Stored data
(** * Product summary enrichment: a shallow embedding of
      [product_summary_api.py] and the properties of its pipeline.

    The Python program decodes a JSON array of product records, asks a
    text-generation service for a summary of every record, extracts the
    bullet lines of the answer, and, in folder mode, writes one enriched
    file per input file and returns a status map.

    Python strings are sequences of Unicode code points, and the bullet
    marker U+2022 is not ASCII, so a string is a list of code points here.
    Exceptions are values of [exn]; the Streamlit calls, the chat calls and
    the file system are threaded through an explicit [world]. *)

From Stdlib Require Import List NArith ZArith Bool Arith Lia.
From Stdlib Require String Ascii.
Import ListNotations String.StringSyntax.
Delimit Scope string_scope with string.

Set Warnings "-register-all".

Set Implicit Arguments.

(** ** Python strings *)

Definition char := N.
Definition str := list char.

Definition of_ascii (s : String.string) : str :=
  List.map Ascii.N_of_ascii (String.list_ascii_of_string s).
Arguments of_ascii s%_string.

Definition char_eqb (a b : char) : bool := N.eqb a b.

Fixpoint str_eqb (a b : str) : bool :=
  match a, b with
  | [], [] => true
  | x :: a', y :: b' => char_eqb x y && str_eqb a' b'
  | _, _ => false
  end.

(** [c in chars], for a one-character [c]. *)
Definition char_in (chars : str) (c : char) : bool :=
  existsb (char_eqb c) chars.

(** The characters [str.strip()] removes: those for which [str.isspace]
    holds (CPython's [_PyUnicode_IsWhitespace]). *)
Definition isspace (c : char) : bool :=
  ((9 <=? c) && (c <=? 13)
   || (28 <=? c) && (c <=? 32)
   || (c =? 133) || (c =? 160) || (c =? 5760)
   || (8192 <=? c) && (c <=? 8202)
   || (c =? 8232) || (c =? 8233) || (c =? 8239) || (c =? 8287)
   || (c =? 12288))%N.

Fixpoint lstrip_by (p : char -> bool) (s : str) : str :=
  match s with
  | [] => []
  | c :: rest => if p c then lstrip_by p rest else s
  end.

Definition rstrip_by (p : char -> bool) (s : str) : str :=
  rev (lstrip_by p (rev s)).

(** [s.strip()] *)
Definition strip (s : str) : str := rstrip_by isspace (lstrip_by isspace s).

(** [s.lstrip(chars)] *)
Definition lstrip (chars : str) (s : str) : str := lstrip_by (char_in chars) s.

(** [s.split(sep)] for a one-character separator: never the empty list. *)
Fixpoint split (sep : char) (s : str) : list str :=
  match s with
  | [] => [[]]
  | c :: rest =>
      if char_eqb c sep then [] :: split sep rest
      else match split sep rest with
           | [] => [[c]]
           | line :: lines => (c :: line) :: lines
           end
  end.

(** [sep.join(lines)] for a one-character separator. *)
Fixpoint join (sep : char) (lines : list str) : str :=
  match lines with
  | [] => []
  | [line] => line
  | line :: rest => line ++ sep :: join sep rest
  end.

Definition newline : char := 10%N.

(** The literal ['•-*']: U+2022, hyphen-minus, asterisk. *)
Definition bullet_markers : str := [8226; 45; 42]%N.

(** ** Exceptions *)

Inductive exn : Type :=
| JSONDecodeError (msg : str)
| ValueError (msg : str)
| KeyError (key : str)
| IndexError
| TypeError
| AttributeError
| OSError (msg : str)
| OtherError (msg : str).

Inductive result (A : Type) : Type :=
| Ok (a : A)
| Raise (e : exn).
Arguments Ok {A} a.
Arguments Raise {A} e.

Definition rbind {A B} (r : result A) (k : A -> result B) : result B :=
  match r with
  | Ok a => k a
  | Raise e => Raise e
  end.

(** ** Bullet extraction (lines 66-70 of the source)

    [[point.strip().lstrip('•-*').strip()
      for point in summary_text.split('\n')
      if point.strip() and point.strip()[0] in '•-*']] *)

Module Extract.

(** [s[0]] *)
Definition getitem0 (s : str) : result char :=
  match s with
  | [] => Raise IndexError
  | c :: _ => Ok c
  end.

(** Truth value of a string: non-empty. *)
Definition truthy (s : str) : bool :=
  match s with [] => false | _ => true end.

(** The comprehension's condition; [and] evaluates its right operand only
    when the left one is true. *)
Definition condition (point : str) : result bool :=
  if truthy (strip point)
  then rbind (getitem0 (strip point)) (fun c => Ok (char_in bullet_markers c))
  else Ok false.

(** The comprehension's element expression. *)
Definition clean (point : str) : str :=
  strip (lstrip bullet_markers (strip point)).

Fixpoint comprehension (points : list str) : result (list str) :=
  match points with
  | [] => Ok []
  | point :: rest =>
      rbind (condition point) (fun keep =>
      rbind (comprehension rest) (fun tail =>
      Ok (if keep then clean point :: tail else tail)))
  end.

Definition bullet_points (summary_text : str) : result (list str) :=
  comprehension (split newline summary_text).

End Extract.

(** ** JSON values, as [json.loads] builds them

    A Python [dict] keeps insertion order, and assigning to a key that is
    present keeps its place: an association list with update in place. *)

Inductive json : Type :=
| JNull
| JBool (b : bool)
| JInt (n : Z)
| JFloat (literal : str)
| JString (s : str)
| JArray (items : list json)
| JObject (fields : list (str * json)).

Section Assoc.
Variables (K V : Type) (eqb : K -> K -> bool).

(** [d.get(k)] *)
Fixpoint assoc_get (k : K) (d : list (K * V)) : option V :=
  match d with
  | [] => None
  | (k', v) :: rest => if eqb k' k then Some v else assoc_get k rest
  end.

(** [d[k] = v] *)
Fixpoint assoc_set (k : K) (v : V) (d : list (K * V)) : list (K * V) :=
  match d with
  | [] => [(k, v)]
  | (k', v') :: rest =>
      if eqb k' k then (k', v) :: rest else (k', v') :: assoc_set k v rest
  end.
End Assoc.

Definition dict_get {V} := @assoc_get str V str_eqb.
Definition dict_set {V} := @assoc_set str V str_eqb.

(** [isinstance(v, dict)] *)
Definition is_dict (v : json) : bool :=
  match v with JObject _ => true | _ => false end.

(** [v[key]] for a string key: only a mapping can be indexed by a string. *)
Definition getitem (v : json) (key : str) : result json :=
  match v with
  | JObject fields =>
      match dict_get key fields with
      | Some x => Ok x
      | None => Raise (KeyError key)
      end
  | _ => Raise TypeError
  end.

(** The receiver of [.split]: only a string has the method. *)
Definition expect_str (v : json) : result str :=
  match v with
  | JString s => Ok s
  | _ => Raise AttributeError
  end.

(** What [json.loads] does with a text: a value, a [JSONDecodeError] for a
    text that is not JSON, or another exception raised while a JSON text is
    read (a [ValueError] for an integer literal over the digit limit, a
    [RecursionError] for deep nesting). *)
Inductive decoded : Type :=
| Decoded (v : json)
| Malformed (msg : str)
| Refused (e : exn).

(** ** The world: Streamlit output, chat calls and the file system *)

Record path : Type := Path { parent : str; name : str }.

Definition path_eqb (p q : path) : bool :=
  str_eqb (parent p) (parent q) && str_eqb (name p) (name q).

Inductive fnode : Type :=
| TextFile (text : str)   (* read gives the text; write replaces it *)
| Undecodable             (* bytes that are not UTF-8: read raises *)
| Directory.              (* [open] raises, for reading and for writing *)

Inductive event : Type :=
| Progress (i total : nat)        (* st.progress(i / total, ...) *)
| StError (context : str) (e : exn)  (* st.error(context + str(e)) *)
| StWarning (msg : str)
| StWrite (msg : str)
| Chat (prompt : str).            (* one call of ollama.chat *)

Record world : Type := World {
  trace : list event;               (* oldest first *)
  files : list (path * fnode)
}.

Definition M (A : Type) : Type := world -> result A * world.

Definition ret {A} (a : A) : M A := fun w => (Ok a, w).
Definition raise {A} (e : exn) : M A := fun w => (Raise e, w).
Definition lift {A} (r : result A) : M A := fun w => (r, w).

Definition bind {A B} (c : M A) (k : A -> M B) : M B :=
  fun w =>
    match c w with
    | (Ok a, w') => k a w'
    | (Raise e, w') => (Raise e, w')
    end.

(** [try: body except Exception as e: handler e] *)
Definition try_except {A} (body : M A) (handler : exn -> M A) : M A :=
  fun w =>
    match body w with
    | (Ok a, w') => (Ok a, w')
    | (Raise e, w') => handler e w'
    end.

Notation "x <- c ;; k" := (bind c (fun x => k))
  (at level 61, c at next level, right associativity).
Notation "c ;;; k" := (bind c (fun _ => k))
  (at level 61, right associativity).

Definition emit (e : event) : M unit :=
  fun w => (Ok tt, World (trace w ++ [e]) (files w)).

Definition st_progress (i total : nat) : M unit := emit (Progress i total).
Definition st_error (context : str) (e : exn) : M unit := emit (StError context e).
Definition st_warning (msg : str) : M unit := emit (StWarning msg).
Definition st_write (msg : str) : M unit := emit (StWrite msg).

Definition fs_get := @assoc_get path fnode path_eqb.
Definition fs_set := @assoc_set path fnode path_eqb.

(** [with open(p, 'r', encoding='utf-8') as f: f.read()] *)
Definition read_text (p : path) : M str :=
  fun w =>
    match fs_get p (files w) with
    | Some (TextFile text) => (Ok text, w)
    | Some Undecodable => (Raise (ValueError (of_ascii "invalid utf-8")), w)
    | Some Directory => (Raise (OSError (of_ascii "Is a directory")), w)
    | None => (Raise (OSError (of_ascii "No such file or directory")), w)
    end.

— ASSIGNMENT —
The lines in the entries above that carry the word "ValueError" must be copied.

— RESPONSE —
| ValueError (msg : str)
    read (a [ValueError] for an integer literal over the digit limit, a
    | Some Undecodable => (Raise (ValueError (of_ascii "invalid utf-8")), w)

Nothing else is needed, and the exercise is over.